#### Given data
(* ===== verification/Http.v ===== *)
(** * The part of Go's [net/http], [net/url] and [net/textproto] the proxy uses

    Header maps with canonical keys, the host and port of a URL, requests and
    responses with the fields the proxy reads or writes, and [http.Error]. *)

From Stdlib Require Import ZArith NArith Ascii String Lia Bool List.
From stdpp Require Import base tactics list gmap strings option sets.
From S2P Require Import Prelude GoStrings HostPort.

Local Open Scope Z_scope.

(** ** Headers *)

Abbreviation Header := (gmap gostring (list gostring)).

(** The characters of a token (RFC 9110). *)
Definition validHeaderFieldByte (c : ascii) : bool :=
  is_digit c || is_lower c || is_upper c || ContainsByte (str "!#$%&'*+-.^_`|~") c.

Definition to_upper_byte (c : ascii) : ascii := if is_lower c then ascii_of_N (N_of_ascii c - 32) else c.

(** First letters and those after a hyphen in upper case, others in lower. *)
Fixpoint canonical_bytes (upper : bool) (s : gostring) : gostring :=
  match s with
  | [] => []
  | c :: s => (if upper then to_upper_byte c else to_lower_byte c) :: canonical_bytes (Ascii.eqb c "-") s
  end.

(** [textproto.CanonicalMIMEHeaderKey]: what is not a token is left alone. *)
Definition CanonicalMIMEHeaderKey (s : gostring) : gostring :=
  if forallb validHeaderFieldByte s then canonical_bytes true s else s.

Definition Header_Values (h : Header) (key : gostring) : list gostring := default [] (h !! CanonicalMIMEHeaderKey key).
Definition Header_Del (h : Header) (key : gostring) : Header := delete (CanonicalMIMEHeaderKey key) h.
Definition Header_Set (h : Header) (key value : gostring) : Header := <[CanonicalMIMEHeaderKey key := [value]]> h.

(** [textproto.TrimString] *)
Definition isASCIISpace (c : ascii) : bool := ContainsByte [byte 32; byte 9; byte 10; byte 13] c.
Fixpoint trim_left (s : gostring) : gostring := match s with c :: s' => if isASCIISpace c then trim_left s' else s | [] => [] end.
Definition TrimString (s : gostring) : gostring := rev (trim_left (rev (trim_left s))).

(** ** URLs *)

Record URL := mkURL { u_Scheme : gostring; u_Host : gostring }.

(** [u.IsAbs()] *)
Definition IsAbs (u : URL) : bool := negb (bool_decide (u_Scheme u = [])).

Definition validOptionalPort (port : gostring) : bool :=
  match port with
  | [] => true
  | c :: port => Ascii.eqb c ":" && forallb is_digit port
  end.

(** [url.splitHostPort], not to be confused with [net.SplitHostPort]. *)
Definition url_splitHostPort (hostPort : gostring) : gostring * gostring :=
  let '(host, port) :=
    match LastIndexByte hostPort ":" with
    | Some colon => if validOptionalPort (drop colon hostPort) then (take colon hostPort, drop (S colon) hostPort) else (hostPort, [])
    | None => (hostPort, [])
    end in
  (match CutPrefix host (str "[") with
   | Some h => match CutSuffix h (str "]") with Some h => h | None => host end
   | None => host
   end, port).

Definition Hostname (u : URL) : gostring := fst (url_splitHostPort (u_Host u)).
Definition URL_Port (u : URL) : gostring := snd (url_splitHostPort (u_Host u)).

(** ** Requests and responses *)

Record Request := mkRequest {
  r_Method : gostring;
  r_URL : URL;
  r_Proto : Z * Z;
  r_Host : gostring;
  r_RemoteAddr : gostring;
  r_Header : Header;
  r_RequestURI : gostring;
  r_Close : bool
}.

(** A response of an upstream server. *)
Record Response := mkResponse {
  rs_StatusCode : Z;
  rs_Header : Header;
  rs_ContentLength : Z;
  rs_Trailer : Header
}.

(** What the proxy itself answers: status, header and body. *)
Record Answer := mkAnswer { an_status : Z; an_header : Header; an_body : gostring }.

Definition StatusSwitchingProtocols : Z := 101.
Definition StatusBadRequest : Z := 400.
Definition StatusForbidden : Z := 403.
Definition StatusTooManyRequests : Z := 429.
Definition StatusBadGateway : Z := 502.

(** [http.Error(w, msg, code)] on a writer whose header is [h]. *)
Definition Error (h : Header) (msg : gostring) (code : Z) : Answer :=
  let h := Header_Del h (str "Content-Length") in
  let h := Header_Set h (str "Content-Type") (str "text/plain; charset=utf-8") in
  let h := Header_Set h (str "X-Content-Type-Options") (str "nosniff") in
  mkAnswer code h (msg ++ [byte 10]).

Example canonical_ex :
  CanonicalMIMEHeaderKey (str "keep-ALIVE") = str "Keep-Alive" /\ CanonicalMIMEHeaderKey (str "te") = str "Te" /\
  CanonicalMIMEHeaderKey (str "bad key") = str "bad key".
Proof. split_and!; vm_compute; reflexivity. Qed.

Example url_ex :
  url_splitHostPort (str "[2001:db8::1]:8080") = (str "2001:db8::1", str "8080") /\
  url_splitHostPort (str "example.com") = (str "example.com", []) /\ url_splitHostPort (str "example.com:") = (str "example.com", []) /\
  url_splitHostPort (str "example.com:http") = (str "example.com:http", []).
Proof. split_and!; vm_compute; reflexivity. Qed.
(* ===== verification/ProxyFacts.v ===== *)
(** * The request handlers of internal/proxy

    The shared state of the proxy as a transition system of the small steps that
    goroutines take, and the handlers as sequences of such steps with the other
    goroutines' steps in between. Every connection the proxy makes is to an
    address that the client's subnet allows, and the answers of the proxy itself
    say nothing about why a request was refused. *)

From Stdlib Require Import ZArith NArith Ascii String Lia Bool List.
From stdpp Require Import base tactics list gmap strings option sets fin_maps relations.
From S2P Require Import Prelude GoStrings Netip AddrText GoFloat Regexp Rules Policy Limits AddrFacts HostFacts.
From S2P Require Import HostPort PolicyFacts LimitsFacts TrackerFacts Dial DialFacts Config ConfigFacts Upstream UpstreamFacts Http Proxy.

Local Open Scope Z_scope.

Section handlers.
Context {St : Type} `{!Resolver St} (Enabled : Z -> bool) (valid : Config -> Prop).
Implicit Type p : Proxy St.

(** ** The shared state *)

(** One step of some goroutine: an operation of the tracker, of the pools or of
    the resolver, a line in the log, a config reload. [valid] are the configs
    that may be loaded. *)
Inductive act p : Proxy St -> Prop :=
| act_tracker now l t : is_acquire l = false -> LimitsFacts.step (px_clients p) now l t -> act p (with_clients p t)
| act_acquire now a s t r :
    SubnetOf (cfg_Policy (px_config p)) a = Some s ->
    Acquire (px_clients p) now a (ClientLimits (px_config p) (Some s)) (TotalConnections (px_config p)) = (t, r) -> act p (with_clients p t)
| act_write l : act p (write p l)
| act_lookup ctx network host :
    act p (mkProxy (px_config p) (fst (LookupNetIP ctx network host (px_resolver p))) (px_clients p) (px_upstream p) (px_log p))
| act_transport now order scheme v :
    visits (px_upstream p) order -> good_scheme scheme -> good_dest v ->
    act p (mkProxy (px_config p) (px_resolver p) (px_clients p) (fst (transport (px_upstream p) now order scheme v)) (px_log p))
| act_sweep now order :
    visits (px_upstream p) order ->
    act p (mkProxy (px_config p) (px_resolver p) (px_clients p) (Upstream.sweep (px_upstream p) now order) (px_log p))
| act_reload cfg : valid cfg -> act p (mkProxy cfg (px_resolver p) (px_clients p) (px_upstream p) (px_log p)).
(** C12: client connections stay within the limits. Whatever requests, admissions, releases, sweeps and reloads come in any order: there are never more open connections than the largest total that any of the configs allows, and never more of one client than the largest limit that any of them sets for the client's subnet, or twice as many if the client is tracked by itself and its network has a shared entry too. After a reload to lower limits the connections above them stay open, but as long as a limit in force is reached the total, or the client's number, does not grow. *)
Theorem connections_limited os (p : Proxy St) :
  (forall cfg, valid cfg -> bounded_by cfg) -> opened os p ->
  let t := px_clients p in
  length os = length (releases t) /\ total t = live (releases t) /\ total t <= all /\
  (forall a, open_of os (releases t) a <= if bool_decide (is_Some (clients t !! a) /\ is_Some (overflow t !! overflowPrefix a)) then 2 * perClient a else perClient a) /\
  (forall os' p', opens os p os' p' ->
    (TotalConnections (px_config p) <= total t -> total (px_clients p') <= total t) /\
    (forall a s, SubnetOf (cfg_Policy (px_config p)) a = Some s -> MaxConnections (ClientLimits (px_config p) (Some s)) <= held t a ->
       open_of os' (releases (px_clients p')) a <= open_of os (releases t) a)).
Proof.
  intros Hv Hop t. pose proof (opened_reach _ _ Hop) as Hp. pose proof (reach_tracker _ _ Hp) as Hi. destruct (opened_owned _ _ Hop) as [Hlen How].
  pose proof (reach_total p Hv Hp) as Hlive. split_and!; [done|apply (inv_total _ Hi)|unfold t; by rewrite (inv_total _ Hi)| |].
  - intros a. assert (Hall : open_of os (releases t) a <= on_entries os (releases t) a (option_list (clients t !! a) ++ option_list (overflow t !! overflowPrefix a))).
    { apply open_of_le. intros i l Ha Hl. apply elem_of_app. destruct (How _ _ _ Ha Hl) as [H1|H1]; [left|right]; simpl in H1; unfold t; rewrite H1; left. }
    pose proof (fun l => opened_on os p Hv Hop a l : open_on os (releases t) a l <= perClient a) as Hon'.
    assert (H0 : 0 <= perClient a) by (destruct (Hv _ (reach_config _ Hp)) as [_ H]; apply H). clear -Hall Hon' H0.
    unfold on_entries in Hall. destruct (clients t !! a) as [l1|], (overflow t !! _) as [l2|]; simpl in Hall.
    + rewrite bool_decide_true by (split; eauto). pose proof (Hon' l1). pose proof (Hon' l2). lia.
    + rewrite bool_decide_false by (by intros [_ [? ?]]). pose proof (Hon' l1). lia.
    + rewrite bool_decide_false by (by intros [[? ?] _]). pose proof (Hon' l2). lia.
    + rewrite bool_decide_false by (by intros [[? ?] _]). lia.
  - intros os' p' Ho. destruct Ho as [now b s0 t' r Hs Ha|p' Ha Hn].
    2: { split; [intros _|intros a s _ _]; [apply (act_not_acquired [] _ _ AddrZero Hp Ha Hn)|by apply act_not_acquired]. }
    cbn [with_clients px_clients]. destruct (Hv _ (reach_config _ Hp)) as [Htot Hmax].
    pose proof (Acquire_decides t now b (ClientLimits (px_config p) (Some s0)) (TotalConnections (px_config p))) as Hd. unfold t in *. rewrite Ha in Hd. split.
    + intros Hfull. rewrite (proj2 (Z.ltb_lt _ _)), (proj2 (Z.leb_le _ _)) in Hd by lia. by destruct Hd as [_ ->].
    + intros a s Hsa Hheld. destruct (Acquire_releases _ _ _ _ _ _ _ Hi Ha) as [E|(l & -> & Hr & _)].
      { rewrite E. destruct r as [i|e]; [|done]. destruct (Acquire_slot _ _ _ _ _ _ _ Hi Ha) as (l & _ & Hr & _). rewrite E in Hr. apply (f_equal length) in Hr. rewrite length_app in Hr. simpl in Hr. lia. }
      cbn [is_ok]. rewrite Hr, open_of_snoc by done. case_bool_decide as Eb; [subst b|simpl; lia]. assert (s0 = s) as -> by congruence. exfalso.
      destruct (_ && _); [by destruct Hd|]. rewrite (proj2 (Z.ltb_lt _ _)), (proj2 (Z.leb_le _ _)) in Hd; [by destruct Hd|done|]. by apply (proj2 (Hmax a)).
Qed.
(* ===== verification/ResolvedFacts.v ===== *)
(** * The proxy with the caching resolver

    The request handlers of internal/proxy, the decisions of internal/acl and
    the caching resolver of internal/dnscache together: what is dialed for a
    name is what the resolver underneath the cache said about that very name. *)

From Stdlib Require Import ZArith NArith Ascii String Lia Bool List.
From stdpp Require Import base tactics list gmap strings option sets fin_maps relations.
From S2P Require Import Prelude GoStrings Netip AddrText GoFloat Regexp Rules Policy Limits HostFacts HostPort PolicyFacts.
From S2P Require Import Dial DialFacts Config ConfigFacts DnsCache DnsCacheRuns CacheSpec Upstream UpstreamFacts Http Proxy ProxyFacts.

Local Open Scope Z_scope.

(** [a] is in an answer that the resolver underneath gave for [name]; IPv4-mapped
    addresses are dialed as IPv4. *)
Definition answered (σ : system) (name : gostring) (a : Addr) : Prop :=
  exists found a', (cache_key (str "ip") name, Ok found) ∈ history (res σ) /\ a' ∈ found /\ a = Unmap a'.

(** Where the addresses of an allow decision come from. *)
Lemma Check_resolved {St} `{!Policy.Resolver St} s ctx host port (st : St) :
  Policy.Allow (snd (Check s ctx host port st)) = true ->
  exists dst, parseHost host = Ok dst /\
    if bool_decide (d_name dst = []) then Addrs (snd (Check s ctx host port st)) = [d_addr dst]
    else exists found, LookupNetIP (WithTimeout ctx resolveTimeout) (str "ip") (d_name dst) st = (fst (Check s ctx host port st), Ok found) /\
      Addrs (snd (Check s ctx host port st)) = Unmap <$> found.
Proof.
  destruct (Check_cases s ctx host port st) as [(dst & n & rule & (Hh & _) & -> & ->)|[_ (r & rl & ->)]]; [|done].
  intros Ha. exists dst. split; [done|]. revert Ha. unfold addresses. case_bool_decide; [by destruct (check_addrs s _) as [[]|]|].
  unfold resolve. destruct (LookupNetIP _ _ _ _) as [st' [found|err]]; cbn [fst snd rbind]; [|done]. case_bool_decide; [done|].
  destruct (usable_addrs found) as [addrs|] eqn:Eu; [|done]. apply usable_addrs_Ok in Eu as [-> _]. destruct (check_addrs s _) as [[]|]; [done|].
  intros _. by exists found.
Qed.

Section resolved.
Context {St : Type} `{!Policy.Resolver St, !Cached St} (Enabled : Z -> bool) (valid : Config -> Prop).
Implicit Type p : Proxy St.

(** The cache takes its own steps only. *)
Lemma acts_cache p q : rtc (act valid) p q -> rtc sys_step (cache_of (px_resolver p)) (cache_of (px_resolver q)).
Proof.
  induction 1 as [|p p1 q Ha _ IH]; [done|]. etrans; [|exact IH]. destruct Ha as [| | |ctx network host| | |]; try done.
  cbn [px_resolver]. pose proof (cached_lookup ctx network host (px_resolver p)) as Hl. by destruct (LookupNetIP _ _ _ _) as [st' r]; destruct Hl.
Qed.

Lemma cached_wf_resolver : wf_resolver (St := St).
Proof.
  intros ctx network host st st' found Hl. apply cached_answer in Hl. apply list_elem_of_In in Hl.
  exact (proj1 (List.Forall_forall _ _) (cached_wf st') _ Hl).
Qed.

(** Every address of an approved destination is the requested one or an answer
    for the requested name. *)
Lemma approved_answered e p r host port v p' :
  approved e p r host port v -> after_lookup valid e p r host port p' ->
  exists dst, parseHost host = Ok dst /\
    forall a, a ∈ v_addrs v -> if bool_decide (d_name dst = []) then a = d_addr dst else answered (cache_of (px_resolver p')) (d_name dst) a.
Proof.
  intros (s & Hs & Ha) (s' & q & Hs' & Hq & Hr). assert (s' = s) as -> by congruence. destruct (Limits.Allow _ _ _ _) as [t ok]. destruct Ha as (_ & Ha & ->).
  cbn [v_addrs fst] in *. destruct (Check_resolved _ _ _ _ _ Ha) as (dst & Hd & Hres). exists dst. split; [done|]. case_bool_decide.
  - rewrite Hres. by intros a ->%list_elem_of_singleton.
  - destruct Hres as (found & Hl & ->). intros a (a' & -> & Ha')%list_elem_of_fmap. exists found, a'. split; [|done].
    apply (history_steps _ _ _ (acts_cache _ _ Hq)). rewrite Hr. by eapply cached_answer.
Qed.

(** C3: with the caching resolver in use, every connection made for a request by name leads to an address that the resolver underneath gave, by the time of the dial, as an answer for exactly the requested name in its normal form, never for another name, another client's request or from a mixed-up cache entry; a request for an IP address leads to that address. This holds in every reachable state, with any number of concurrent lookups and other requests in between. *)
Theorem dialed_as_resolved e p w r p' o v addr t done parent n s :
  wf_around valid e -> proxy_reach valid p -> ServeHTTP Enabled e p w r = (p', o) -> dials o v addr -> dial v addr t done parent n s ->
  exists dst, parseHost (requested_host o r) = Ok dst /\
    let right_address text := exists a port, text = AddrPort_String a port /\
      if bool_decide (d_name dst = []) then a = d_addr dst else answered (cache_of (px_resolver p')) (d_name dst) a in
    Forall (fun c => right_address (c_addr c)) (calls (shared s)) /\ Forall (fun c => right_address (fst c)) (Dial.conns (shared s)).
Proof.
  intros He Hreach Hs Hd Hdial. destruct (dials_approved Enabled valid _ _ _ _ _ _ _ _ cached_wf_resolver He Hreach Hs Hd) as (v0 & port & Ha & Hl & Hv).
  destruct (approved_answered _ _ _ _ _ _ _ Ha Hl) as (dst & Hdst & Haddr). exists dst. split; [exact Hdst|].
  assert (Ht : forall text, vetted_addr v text -> exists a port, text = AddrPort_String a port /\
    if bool_decide (d_name dst = []) then a = d_addr dst else answered (cache_of (px_resolver p')) (d_name dst) a).
  { intros text (a & Hin & ->)%Hv. exists a, (v_port v0). split; [reflexivity|by apply Haddr]. }
  apply dial_vetted in Hdial as [Hc Hn]. split; [eapply Forall_impl; [exact Hc|]; intros c [Hv0 _]; auto|eapply Forall_impl; [exact Hn|]; auto].
Qed.
End resolved.

(** ** Witnesses *)

(** A resolver that knows one name. *)
Definition one_name (key : gostring) : result (list Addr) :=
  if bool_decide (key = str "ip|www.example.com") then Ok [Addr6 (0xffff * 2 ^ 32 + 1572394766) []] else Err (EDns true 0).

Lemma one_name_wf key : answer_wf (key, one_name key).
Proof. unfold answer_wf, one_name. cbn [snd]. case_bool_decide; [|done]. apply Forall_singleton. vm_compute. reflexivity. Qed.

#[local] Instance name_resolver : Policy.Resolver idle_cache := idle_resolver one_name one_name_wf.
#[local] Instance name_cached : Cached idle_cache := idle_cached one_name one_name_wf.

Definition quiet_around : around (St := idle_cache) :=
  mkAround 0 1 2 None (fun u => (map_to_list (pools u)).*1) (fun p => p) (fun p => p).

Lemma quiet_around_wf : wf_around (fun _ => True) quiet_around.
Proof. split; [intros q; apply rtc_refl..|]. unfold visits. reflexivity. Qed.

Definition cached_serve (cfg : Config) : Proxy idle_cache * outcome :=
  ServeHTTP (fun _ => true) quiet_around (NewProxy cfg (new_cache 0)) (mkHijackable true (Ok []) (Ok tt)) connect_request.

Lemma dialed_as_resolved_witness :
  exists cfg s, toy_parse (str "good") = Ok cfg /\ length (calls (shared s)) = 1%nat /\
    Forall (fun c => exists a port, c_addr c = AddrPort_String a port /\
      answered (cache_of (px_resolver (fst (cached_serve cfg)))) (str "www.example.com") a) (calls (shared s)).
Proof.
  destruct (config_test_true (str "good") (fun cfg => match snd (cached_serve cfg) with
    | OTunnel v addr _ => same_vetted v (example_vetted (str "WWW.example.com")) && bool_decide (addr = str "WWW.example.com:443") | _ => false end)) as (cfg & Hc & Hs);
    [vm_compute; reflexivity|].
  destruct (cached_serve cfg) as [p' o] eqn:Eo. cbn [snd] in Hs. destruct o as [a|closed|v addr early|v out tr]; try discriminate Hs.
  apply andb_true_iff in Hs as [->%same_vetted_true ->%bool_decide_eq_true].
  destruct (example_dial (str "WWW.example.com") (str "WWW.example.com:443")) as (s & Hd & Hl); [vm_compute; reflexivity|].
  exists cfg, s. split; [exact Hc|]. split; [exact Hl|]. rewrite Eo.
  destruct (dialed_as_resolved (fun _ => true) (fun _ => True) quiet_around (NewProxy cfg (new_cache 0)) (mkHijackable true (Ok []) (Ok tt)) connect_request p' _ _ _ _ _ _ _ s
    quiet_around_wf (px_new _ cfg (new_cache 0) I) Eo (conj eq_refl eq_refl) Hd) as (dst & Hdst & Hcalls & _).
  vm_compute in Hdst. injection Hdst as <-. exact Hcalls.
Defined.
Lemma claim_time_monotone_witness :
  ∃ t t', claim_time (1700000123 # 1) (sample_world recurring_row)
          = (Ok t, sample_world recurring_row) ∧
          claim_time (1700000999 # 1) (sample_world recurring_row)
          = (Ok t', sample_world recurring_row) ∧
          t ≤ t' ∧
          claim_time (inject_Z t) (sample_world recurring_row)
          = (Ok t, sample_world recurring_row).
Proof.
  apply (claim_time_monotone (1700000123 # 1) (1700000999 # 1)
           (sample_world recurring_row) 600).
  - reflexivity.
  - lia.
  - unfold Qle; simpl; lia.
  - unfold Qle; simpl; lia.
Defined.

(** X9. The interval of a recurring job is counted from the claim time,
    not from the moment of the call: after a successful [claim()] at clock
    reading [T] and a [release()], the object is claimable at [now']
    exactly when it is not finished and the snapped claim time of [T] lies
    more than one interval before [now']. *)
Theorem reclaimable_after_interval inst T w w1 T2 delay claim_after w2 iv now' :
  data (self w) !! "interval" = Some (CInt iv) →
  0 ≤ iv → (0 <= T)%Q →
  claim inst T w = (Ok tt, w1) →
  release T2 delay claim_after w1 = (Ok tt, w2) →
  ∃ b, is_claimable now' w2 = (Ok b, w2) ∧
       (b = true ↔
        truthy (is_finished (self w)) = false ∧
        (inject_Z (spec_claim_time T iv) < now' - inject_Z iv)%Q).
Proof.
  intros Hint Hiv HT Hclaim Hrel.
  apply claim_ok_inv in Hclaim as (t & job_id & _ & Ht & _ & _ & Hself1).
  rewrite (claim_time_int T w iv Hint) in Ht. injection Ht as <-.
  rewrite snap_spec_claim_time in Hself1 by done.
  apply release_ok_inv in Hrel as (_ & _ & _ & _ & _ & _ & _ & Hself2).
  rewrite Hself1 in Hself2. cbn [data is_finished] in Hself2.
  rewrite (is_claimable_int now' w2 (spec_claim_time T iv) iv);
    [|by rewrite Hself2; cbn [data]; rewrite lookup_insert_eq
     |by rewrite Hself2; cbn [data]; rewrite !lookup_insert_ne by done].
  eexists. split; [done|].
  rewrite Hself2. cbn [is_claimed is_finished truthy negb andb].
  rewrite andb_true_iff, negb_true_iff, Qltb_lt. done.
Qed.

Lemma reclaimable_after_interval_witness :
  let w1 := snd (claim "backend-1" (1700000123 # 1) (sample_world recurring_row)) in
  let w2 := snd (release (1700000200 # 1) 0 (CInt 0) w1) in
  ∃ b, is_claimable (1700000500 # 1) w2 = (Ok b, w2) ∧
       (b = true ↔
        truthy (is_finished (self (sample_world recurring_row))) = false ∧
        (inject_Z (spec_claim_time (1700000123 # 1) 600)
         < (1700000500 # 1) - inject_Z 600)%Q).
Proof.
  intros w1 w2.
  apply (reclaimable_after_interval "backend-1" (1700000123 # 1)
           (sample_world recurring_row) w1 (1700000200 # 1) 0 (CInt 0) w2 600).
  - reflexivity.
  - lia.
  - unfold Qle; simpl; lia.
  - vm_compute; reflexivity.
  - vm_compute; reflexivity.
Defined.

(** ** The constructor *)

(** X10. A constructed job holds the row it was built from, with
    [remote_id] turned into a text and nothing else changed; when
    [remote_id] already is a text the mapping is the row itself, and
    building a job from the mapping of a job gives that job again. *)
Theorem Job_init_keeps_row d j :
  Job_init d = Ok j →
  ∃ rid, d !! "remote_id" = Some rid ∧
         data j = <["remote_id" := CStr (py_str rid)]> d ∧
         (∀ s, rid = CStr s → data j = d) ∧
         Job_init (data j) = Ok j.
Proof.
  unfold Job_init at 1.
  destruct (d !! "remote_id") as [rid|] eqn:Hrid; [|done].
  cbv zeta. intros Hj. exists rid. split; [done|].
  assert (data j = <["remote_id" := CStr (py_str rid)]> d) as Hdata.
  { destruct (<["remote_id" := CStr (py_str rid)]> d !! "timestamp_claimed")
      as [tc|]; [|done].
    destruct (truthy tc); [destruct (as_int tc); [|done]|];
      by injection Hj as <-. }
  split; [done|]. split.
  - intros s ->. rewrite Hdata. by apply insert_id.
  - rewrite Hdata. unfold Job_init.
    rewrite lookup_insert_eq. cbv zeta. cbn [py_str].
    rewrite insert_insert_eq. exact Hj.
Qed.

Lemma Job_init_keeps_row_witness :
  ∃ rid, recurring_row !! "remote_id" = Some rid ∧
         data (job_of_row recurring_row)
         = <["remote_id" := CStr (py_str rid)]> recurring_row ∧
         (∀ s, rid = CStr s → data (job_of_row recurring_row) = recurring_row) ∧
         Job_init (data (job_of_row recurring_row)) = Ok (job_of_row recurring_row).
Proof.
  apply (Job_init_keeps_row recurring_row (job_of_row recurring_row)).
  vm_compute; reflexivity.
Defined.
########
▶ **Task objective**:
Reproduce exactly the entries above, limited to the lines from the one with "end, port)." through the one with "(** What the", both included.

▶ **Answer for the task**:
   end, port).

Definition Hostname (u : URL) : gostring := fst (url_splitHostPort (u_Host u)).
Definition URL_Port (u : URL) : gostring := snd (url_splitHostPort (u_Host u)).

(** ** Requests and responses *)

Record Request := mkRequest {
  r_Method : gostring;
  r_URL : URL;
  r_Proto : Z * Z;
  r_Host : gostring;
  r_RemoteAddr : gostring;
  r_Header : Header;
  r_RequestURI : gostring;
  r_Close : bool
}.

(** A response of an upstream server. *)
Record Response := mkResponse {
  rs_StatusCode : Z;
  rs_Header : Header;
  rs_ContentLength : Z;
  rs_Trailer : Header
}.

(** What the proxy itself answers: status, header and body. *)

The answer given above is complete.